Thank you, Ms. Raptoulis, for handling this for the team in 2007. (That’s Peanuts’s mom, if you’re wondering.)

Meals are, at least, predictable. You get what we had last year, unless I tell you that there’s going to be an appreciable difference in numbers (which I couldn’t really tell, this year, as we were offering fairly different events). You’ve got to deal with three suppliers: 6-foot heroes on Friday, dessert cakes on Friday, pizzas on Saturday. Food has to be ordered, paid for, delivered, set up and served. Parents are enlisted as volunteers to help the volunteer in charge, and kids are pulled in for the heavy lifting. A good food parent keeps an eye on the concessions table (thank God) and keeps that supplied if your concessionaire isn’t around at the moment. And a good food parent coordinates with the judge lounge parent to keep that site stocked. A good food parent is a godsend. You know this if you’ve ever tried to feed three hundred or so people a couple of meals served around their rounds and flights and coming in from two buildings.
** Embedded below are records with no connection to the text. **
(* ===== verification/Pty.v ===== *)
(** * Pseudo-terminals ([crates/pty/src/lib.rs])

    A handle owns a pty and its child process; what the operating system answers
    is an argument of each operation, and what the operations do to it is a list
    of effects. *)

From S2P Require Import Prelude Text.

(** @ crates/pty/src/lib.rs:25-37 PtyError *)
Inductive PtyError :=
| PtyIo
| PtyPty
| WouldBlock
| UnknownUser
| PtyNix.

(** @ crates/pty/src/lib.rs:46-58 SpawnRequest *)
Record SpawnRequest := mkSpawnRequest {
  sr_user : option (list Z);
  sr_command : option (list (list Z));
  sr_env : list (list Z * list Z);
  sr_term : list Z;
  sr_rows : Z;
  sr_cols : Z;
}.

(** The pty and the child process are the operating system's, known by a number.
    @ crates/pty/src/lib.rs:74-78 PtyHandle *)
Record PtyHandle := mkPtyHandle { child : Z; status : option Z }.

(** What is done to a child and its terminal. *)
Inductive PtyEffect :=
| PtySpawned (child : Z) (req : SpawnRequest)
| PtyNonblocking (child : Z)
| PtyWritten (child : Z) (data : list Z)
| PtyWinsize (child rows cols : Z)
| PtyKilled (child : Z)
| PtyWaited (child : Z).

(** The answers that one call consumes, and those that are left; a script that is
    exhausted blocks.
    @ crates/pty/src/lib.rs:94-107 PtyHandle::read *)
Fixpoint pty_read (answers : list ReadAnswer) : result PtyError (list Z) * list ReadAnswer :=
  match answers with
  | [] => (Err WouldBlock, [])
  | RdData data :: rest => (Ok data, rest)
  | RdInterrupted :: rest => pty_read rest
  | RdWouldBlock :: rest => (Err WouldBlock, rest)
  | RdFailed :: rest => (Ok [], rest)
  end.

(** How a child ended. *)
Record ExitStatus := mkExitStatus { es_code : option Z; es_signal : option Z }.

(** @ crates/pty/src/lib.rs:163-166 status_code *)
Definition status_code (es : ExitStatus) : Z :=
  match es_code es with
  | Some c => c
  | None => 128 + default 0 (es_signal es)
  end.

(** @ crates/pty/src/lib.rs:121-133 PtyHandle::try_wait *)
Definition pty_try_wait (h : PtyHandle) (waited : result PtyError (option ExitStatus)) :
    result PtyError (option Z) * PtyHandle :=
  match status h with
  | Some s => (Ok (Some s), h)
  | None =>
    match waited with
    | Err e => (Err e, h)
    | Ok None => (Ok None, h)
    | Ok (Some es) => (Ok (Some (status_code es)), mkPtyHandle (child h) (Some (status_code es)))
    end
  end.

(** @ crates/pty/src/lib.rs:147-150 PtyHandle::kill *)
Definition pty_kill (h : PtyHandle) : list PtyEffect := [PtyKilled (child h)].

(** A handle that goes away kills and reaps its child, unless its status has been
    collected. @ crates/pty/src/lib.rs:154-159 PtyHandle::drop *)
Definition pty_drop (h : PtyHandle) : list PtyEffect :=
  match status h with
  | None => [PtyKilled (child h); PtyWaited (child h)]
  | Some _ => []
  end.

(** ** What is executed *)

(** The account database's entry of a user. *)
Record User := mkUser { user_name : list Z; user_dir : list Z; user_shell : list Z;
                        user_uid : Z; user_gid : Z }.

(** The command that is executed under the new pty. *)
Record Command := mkCommand {
  cmd_program : list Z;
  cmd_arg0 : option (list Z);
  cmd_args : list (list Z);
  cmd_dir : list Z;
  cmd_env : list (list Z * list Z);
  cmd_ids : option (Z * Z);
}.

(** [s.rsplit('/').next()]: what follows the last slash. *)
Fixpoint base_name (s : list Z) : list Z :=
  match s with
  | [] => []
  | c :: rest =>
    if bool_decide (47 ∈ rest) then base_name rest else if c =? 47 then rest else c :: rest
  end.

Definition TERM : list Z := [84; 69; 82; 77].
Definition HOME : list Z := [72; 79; 77; 69].
Definition USER : list Z := [85; 83; 69; 82].
Definition LOGNAME : list Z := [76; 79; 71; 78; 65; 77; 69].
Definition SHELL : list Z := [83; 72; 69; 76; 76].

(** The target user: [by_name] and [by_uid] are the account database's answers.
    @ crates/pty/src/lib.rs:172-177 spawn *)
Definition spawn_user (req : SpawnRequest) (by_name : list Z → result PtyError (option User))
    (by_uid : result PtyError (option User)) : result PtyError User :=
  u ← match sr_user req with Some name => by_name name | None => by_uid end;
  ok_or u UnknownUser.

(** [shell_var] is the variable [SHELL] of the server's environment.
    @ crates/pty/src/lib.rs:179-215 spawn *)
Definition spawn_command (req : SpawnRequest) (target : User) (shell_var : option (list Z)) :
    Command :=
  let shell := default (user_shell target) shell_var in
  let '(program, arg0, args) :=
    match sr_command req with
    | Some (c :: cs) => (c, None, cs)
    | _ => (shell, Some (45 :: base_name shell), [])
    end in
  {| cmd_program := program; cmd_arg0 := arg0; cmd_args := args; cmd_dir := user_dir target;
     cmd_env := [(TERM, sr_term req); (HOME, user_dir target); (USER, user_name target);
                 (LOGNAME, user_name target); (SHELL, shell)] ++ sr_env req;
     cmd_ids := match sr_user req with
                | Some _ => Some (user_uid target, user_gid target)
                | None => None
                end |}.

(** A login shell is the server's own [SHELL] where that is set, whoever the
    target user is. *)
Lemma login_shell_of_server req target sh :
  sr_command req = None → cmd_program (spawn_command req target (Some sh)) = sh.
Proof. intros Hc. unfold spawn_command. by rewrite Hc. Qed.
(* ===== verification/Runtime.v ===== *)
(** * Runtime errors ([src/lib.rs])

    The errors of the socket-free cores, and the conversions that [?] inserts. *)

From S2P Require Import Prelude NoiseCore Session Handshake Auth.

Section runtime.
Context {N : Snow}.

(** @ src/lib.rs:26-67 RuntimeError *)
Inductive RuntimeError :=
| RtIo
| RtNoise (e : NoiseError)
| RtTransport (e : TransportError)
| RtHandshakeDriver (e : HandshakeError)
| RtAuth (e : AuthError)
| RtHandshake
| HostKeyMismatch (host : list Z)
| BadKeyFile
| Timeout
| BadAddress (why : list Z)
| SshFailed (why : list Z)
| Usage (why : list Z)
| Transfer (why : list Z)
| Exec (why : list Z).
End runtime.
(* ===== verification/ServerInv.v ===== *)
(** * What the server core keeps true

    The invariant of [Server]'s state over every sequence of packets, ticks and
    driver calls, and the theorems that follow from it: who gets a session, which
    datagrams are inert, what happens to a session that ends, falls silent or
    comes back. *)

From stdpp Require Import gmap.
From S2P Require Import Prelude Wire Input NoiseCore Session Handshake Stream Mux Cell Text Grid GridOps.
From S2P Require Import Diff Predict Shell Control Auth Pty Runtime Server.

Section inv.
Context (char_width : Z → nat) {V : Vte} {N : Snow} {SocketAddr : Type} (p : Process).

#[local] Abbreviation ServerCore := (ServerCore (SocketAddr := SocketAddr)).
#[local] Abbreviation ServerSession := (ServerSession (SocketAddr := SocketAddr)).

(** ** One session *)

(** Changes that leave the life of a session alone. *)
Record quiet (s s' : ServerSession) : Prop := {
  q_id : session_id (session s') = session_id (session s);
  q_peer : peer_addr (session s') = peer_addr (session s);
  q_pty : pty s' = pty s;
  q_key : client_key s' = client_key s;
  q_idle : idle_ticks s' = idle_ticks s;
  q_exit : exit_status s' = exit_status s;
  q_ticks : exit_ticks s' = exit_ticks s;
  q_shell : is_Some (shell s') ↔ is_Some (shell s);
}.

#[local] Instance quiet_preorder : PreOrder quiet.
Proof.
  split; [intros s; by split|]. intros s1 s2 s3 [] []. split; try congruence. tauto.
Qed.

Lemma quiet_session s sn :
  session_id sn = session_id (session s) → peer_addr sn = peer_addr (session s) →
  quiet s (set_session sn s).
Proof. by split. Qed.

Lemma quiet_shell s sh : is_Some (shell s) → quiet s (set_shell (Some sh) s).
Proof. intros H. split; done. Qed.

Lemma quiet_mux s m : quiet s (set_mux m s).
Proof. by split. Qed.

(** Sealing only moves the nonce. *)
Lemma seal_quiet s frames r sn : seal (session s) frames = (r, sn) → quiet s (set_session sn s).
Proof.
  intros H. pose proof (seal_same (session s) frames) as (Hi & _ & _ & Hp). rewrite H in *.
  by apply quiet_session.
Qed.

Lemma seal_many_quiet s frames max r sn :
  seal_many (session s) frames max = (r, sn) → quiet s (set_session sn s).
Proof. intros H. apply seal_loop_same in H as (? & _ & _ & ?). by apply quiet_session. Qed.

Lemma announce_quiet s : quiet s (announce p s).1.
Proof.
  unfold announce. destruct (version_sent s); [done|]. destruct (peer_addr _); [|done].
  destruct (seal _ _) as [[] sn] eqn:Hs; cbn [fst]; apply seal_quiet in Hs; [|done].
  etrans; [exact Hs|]. by split.
Qed.

Lemma drain_pty_shell h reads : ∀ sh sh' es,
  drain_pty char_width h reads sh = Some (sh', es) → is_Some sh' ↔ is_Some sh.
Proof.
  induction reads as [|[[|b chunk]|e] reads IH]; intros sh sh' es; cbn [drain_pty];
    try by intros [= <- _].
  destruct sh as [sh|]; [|apply IH].
  destruct (feed_output _ _ _) as [sh1|]; [|done]. cbn [mbind option_bind].
  destruct (shell_take_responses sh1) as [reply sh2].
  destruct (drain_pty _ _ _ _) as [[sh3 es']|] eqn:Hd; [|done]. cbn.
  intros [= <- _]. rewrite (IH _ _ _ Hd). by split; eexists.
Qed.

Lemma drain_quiet reads s s' es : drain char_width reads s = Some (s', es) → quiet s s'.
Proof.
  unfold drain. destruct (pty s) as [h|]; [|by intros [= <- _]].
  destruct (drain_pty _ _ _ _) as [[sh es']|] eqn:Hd; [|done]. intros [= <- _].
  apply drain_pty_shell in Hd. by split.
Qed.

Lemma emit_diff_quiet s s' out : emit_diff s = Some (s', out) → quiet s s'.
Proof.
  unfold emit_diff. destruct (shell s) as [sh|] eqn:Hsh; [|by intros [= <- _]].
  destruct (peer_addr _); [|by intros [= <- _]].
  destruct (poll_diff_checked sh) as [[[diff|] sh']|]; [| |done]; cbn [mbind option_bind];
    [|intros [= <- _]; by apply quiet_shell; rewrite Hsh].
  assert (quiet s (set_shell (Some sh') s)) as Hq by (by apply quiet_shell; rewrite Hsh).
  destruct (seal _ _) as [[] sn] eqn:Hs; intros [= <- _]; (etrans; [exact Hq|]);
    by apply (seal_quiet (set_shell (Some sh') s)) in Hs.
Qed.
Thank you, Ms. Theodore, for handling this for the team in 2007.

Judges’ lounges are stocked from contributions from team parents, which must be sought and processed in advance of the tournament, and then supplemented as necessary. Food must be laid out pleasantly in two venues (although next year it will be only one, as there are few adults in the grammar school) and kept neat and stocked for an entire weekend. There must be enough coffee for everyone including Erin, who drinks 6 gallons herself before the first Saturday round is even posted. As I’ve said earlier in this series of debriefings, if you have a place where judges enjoy hanging out, where they’re treated well, they’ll come back, and when you’re hiring, the word will get around. Plus there’s simply the question of hospitality. One ought to be nice to one’s guests, and treat them well.

Thank you, Ms. Gofman, for handling this for the team in 2007.
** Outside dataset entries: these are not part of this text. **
(** C3 A connection, end to end: a client whose key is listed, and who has pinned
    the server's key or none, gets its shell in four datagrams.  The client ends
    established, knowing the server's key and version; the server ends with a
    session of that client, its id and address, and one child, spawned as the
    configured user with the client's window and terminal, whose blank screen the
    session shows.  This is for a new connection without agent forwarding: the server
    has neither a session nor an unfinished handshake of that id, room in its table of
    handshakes, no running shell of that key to reattach, and a login that succeeds;
    the version is one a client accepts and the request for the shell fits one
    datagram. *)
Theorem connect_opens_shell order sid term_var ck known label addr rows cols pred pub_c pub_s src n more s :
  xx_run (private ck) (private (keypair s)) pub_c pub_s (as_bytes (p_version p)) →
  session_id_wf sid → sane_version (p_version p) = true → length pub_s = KEY_LEN →
  known !! label = None ∨ known !! label = Some pub_s →
  sessions s !! sid = None → pending s !! sid = None →
  (size (pending s) < MAX_PENDING_HANDSHAKES)%nat →
  authorize_client (authorized s) pub_c = true → find_existing order pub_c s = None →
  login s = Ok n :: more → msg_wf (OpenShell cols rows (client_term term_var) false) →
  (length (encode_frames (first_frames cols rows (client_term term_var))) ≤ MAX_DATAGRAM_PLAINTEXT)%nat →
  ∃ c0 p1 s1 p2 c1 p3 p4 s2 s3 ses,
    client_core_new sid term_var ck known label addr rows cols pred = Ok (c0, p1) ∧
    handle_packet p order src p1 s = Some ([(src, p2)], s1) ∧
    c_handle_packet p2 c0 = (Ok [p3; p4], c1) ∧
    handle_packet p order src p3 s1 = Some ([], s2) ∧
    handle_packet p order src p4 s2 = Some ([], s3) ∧
    established c1 = true ∧ server_static c1 = Some pub_s ∧
    server_version c1 = Some (p_version p) ∧ c_known c1 !! label = Some pub_s ∧
    sessions s3 !! sid = Some ses ∧ client_key ses = pub_c ∧ session_id (session ses) = sid ∧
    peer_addr (session ses) = Some src ∧
    shell ses = Some (server_new (Z.to_nat rows) (Z.to_nat cols)) ∧
    pty ses = Some (mkPtyHandle n None) ∧ s_rows ses = rows ∧ s_cols ses = cols ∧
    pty_log s3 = pty_log s ++
      [PtySpawned n (shell_spawn cols rows (client_term term_var) s); PtyNonblocking n].
Proof.
  intros Hrun Hsid Hsane Hlen Hpin Hnos Hnop Hroom Hauth Hfind Hlogin Hmsg Hfit.
  destruct (exchange (SocketAddr := SocketAddr) _ _ _ _ _ sid Hrun (sane_version_fits _ Hsane)
      (proj2 (sane_version_chars _ Hsane))) as
    (k & m1 & ks & m2 & ks1 & m3 & k1 & ks2 & tc & ts & Hm1 & Hk & Hks & H1 & H2 & H3 &
     Hpay & _ & Hkey & Hkeys & Hinto & Hintos & Hpeers & _).
  set (a := session_new sid (mkNoiseSession tc pub_s) (Some addr)).
  set (b := session_new sid (mkNoiseSession ts pub_c) (Some src)).
  set (frames := first_frames cols rows (client_term term_var)) in *.
  destruct (seal_open_roundtrip a b src frames) as (p4 & Hseal & Hopen); [done|done|done| | | |].
  { apply first_frames_wf. }
  { unfold noise_ok, MAX_DATAGRAM_PLAINTEXT in *. cbn [send_nonce a session_new]. lia. }
  { reflexivity. }
  destruct (client_second_message sid k term_var known label addr rows cols pred m2
    (build_handshake_packet sid m3) k1 pub_s
    (p_version p) a p4) as (c1 & Hc1 & He & Hst & Hv & Hkn); try done.
  destruct (server_admits order src sid m1 m3 (build_handshake_packet sid m2) pub_c ks ks1 ks2 b s)
    as (s1 & s2 & Hs1 & Hs2 & Hses & Hl2 & Hu2 & Hcm2 & Hlog); [done..|apply Hintos|].
  destruct (server_opens_shell order src sid (fresh_session b pub_c) n more
    (mkSession sid (noise b) 0 (snd (Replay.check_and_set (replay b) 0)) (Some src))
    cols rows (client_term term_var) p4 s2) as (s3 & ses' & Hs3 & Hses' & Hsn & Hck & Hsh & Hpty & Hr & Hc & Hl);
    [done|done|done|by rewrite Hl2|done|by apply first_frames_fit in Hfit|exact Hopen|].
  eexists _, _, s1, _, c1, _, p4, s2, s3, ses'. split_and!; try done.
  - unfold client_core_new. by rewrite Hk.
  - by rewrite Hsn.
  - by rewrite Hsn.
  - rewrite Hl, Hlog. unfold shell_spawn. by rewrite Hu2, Hcm2.
Qed.

(** A lost last message: the client of a connection that it holds established
    stays so for ever and only ever sends transport packets of that connection;
    a server without that session, as the loss of the third handshake message
    leaves it, drops each of them unseen.  The two never find each other. *)
Theorem lost_last_message_wedges sid term_var kp known label addr rows cols pred c0 first c c' :
  session_id_wf sid →
  client_core_new sid term_var kp known label addr rows cols pred = Ok (c0, first) →
  rtc client_step c0 c → established c = true → rtc client_step c c' →
  established c' = true ∧
  (∀ buf, (c_handle_packet buf c').1 = Ok [] ∨ ∃ e, (c_handle_packet buf c').1 = Err e) ∧
  ∀ order src s pkt, sessions s !! sid = None →
    pkt ∈ (c_tick c').1 ∨ (keepalive c').1 = Some pkt →
    handle_packet p order src pkt s = Some ([], s).
Proof.
  intros Hwf Hnew Hreach Hest Hreach'.
  assert (trust_ok sid label known c' ∧ is_Some (c_session c')) as [Hok [sn Hs]].
  { eapply (rtc_invariant client_step (λ c, trust_ok sid label known c ∧ is_Some (c_session c)));
      [| |exact Hreach'].
    - pose proof (client_reachable_ok _ _ _ _ _ _ _ _ _ _ _ _ Hnew Hreach) as Hok. split; [done|].
      by rewrite (tr_session _ _ _ _ Hok), bool_decide_eq_true in Hest.
    - intros c1 c2 [Hok Hs] Hstep. split; [by eapply client_step_ok|].
      pose proof (established_step _ _ _ _ _ Hok Hs Hstep) as Ht. unfold trust in Ht.
      injection Ht as _ _ _ _ _ _ _ Hss.
      by rewrite <- (fmap_is_Some (λ sn, (session_id sn, noise sn))), Hss, fmap_is_Some. }
  destruct (tr_peer _ _ _ _ Hok _ Hs) as [Hid _].
  split_and!.
  - by rewrite (tr_session _ _ _ _ Hok), Hs.
  - intros buf. rewrite established_packet by (by eapply session_no_handshake).
    destruct (parse_packet buf) as [[]|]; eauto.
  - intros order src s pkt Hnone Hsent. apply server_unknown_session with sid; [|done].
    rewrite <- Hid. destruct Hsent as [Hin|Hin].
    + pose proof (tick_sends sn c' Hs) as Hall. rewrite Hid in Hall. specialize (Hall Hwf).
      rewrite Hid. by eapply Forall_forall in Hall.
    + apply (keepalive_sends sn c'); [done|by rewrite Hid|done].
Qed.
End connect.

(** ** Witnesses *)

Lemma connect_opens_shell_witness :
  ∃ s3 ses, sessions s3 !! sample_sid = Some ses ∧
    @pty sample_vte sample_xx nat ses = Some (mkPtyHandle 100 None) ∧
    shell ses = Some (server_new 24 80).
Proof.
  destruct (@connect_opens_shell sample_vte sample_xx nat sample_process [] sample_sid None
    (sample_pair 5) ∅ [104] 2%nat 24 80 Adaptive (replicate 32 5) (replicate 32 9) 1%nat 100 []
    (sample_start [Ok 100])) as (_ & _ & _ & _ & _ & _ & _ & _ & s3 & ses & _ & _ & _ & _ & _ & _ & _ &
      _ & _ & Hs & _ & _ & _ & Hsh & Hp & _).
  - exact (sample_xx_run (replicate 32 5) (replicate 32 9) [48; 46; 53] eq_refl eq_refl).
  - reflexivity.
  - reflexivity.
  - reflexivity.
  - left. reflexivity.
  - reflexivity.
  - reflexivity.
  - apply Nat.ltb_lt. vm_compute. reflexivity.
  - vm_compute. reflexivity.
  - reflexivity.
  - reflexivity.
  - split_and!; [lia_ints|lia_ints|]. apply is_char_ascii. reflexivity.
  - apply Nat.leb_le. vm_compute. reflexivity.
  - exists s3, ses. split; [exact Hs|]. split; [exact Hp|exact Hsh].
Defined.

Lemma lost_last_message_wedges_witness :
  (c_tick (sample_client ∅)).1 ≠ [] ∧
  Forall (λ pkt, handle_packet sample_process [] 1%nat pkt (sample_start []) =
    Some ([], sample_start [])) (c_tick (sample_client ∅)).1.
Proof.
  split; [vm_compute; discriminate|]. destruct (sample_client_new ∅) as [first Hnew].
  destruct (@lost_last_message_wedges sample_vte sample_xx nat sample_process sample_sid None
    (sample_pair 5) ∅ [104] 2%nat 1 2 Adaptive _ _ (sample_client ∅) (sample_client ∅) eq_refl Hnew
    (sample_client_reached ∅) ltac:(vm_compute; reflexivity) (rtc_refl _ _)) as (_ & _ & Hdrop).
  apply Forall_forall. intros pkt Hin. exact (Hdrop [] 1%nat (sample_start []) pkt eq_refl (or_introl Hin)).
Defined.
When I say these folks handled things, I mean they handled them. With little or no help from me. I’m from the delegation school of management: Here’s the job, you do it, if it goes well you get the credit, if it goes poorly I get the blame, what do you need from me to make it happen, see you when it’s over. As I say, it would be impossible for me, or anyone, to run a tournament any other way.

So there you are. I’ve written up this series to give you an idea of what goes on at a tournament, maybe just because you might be interested, or, heaven forbid, you’re thinking of running one yourself some day. Every year I try to improve things from the previous year. I’ve been doing it for over a decade and there’s still areas for improvement. There will be areas for improvement until I stop doing it, and then there will be areas of improvement for some other poor schmuck tournament director to take on.

And so, back to the business of everyday coachean biliousness.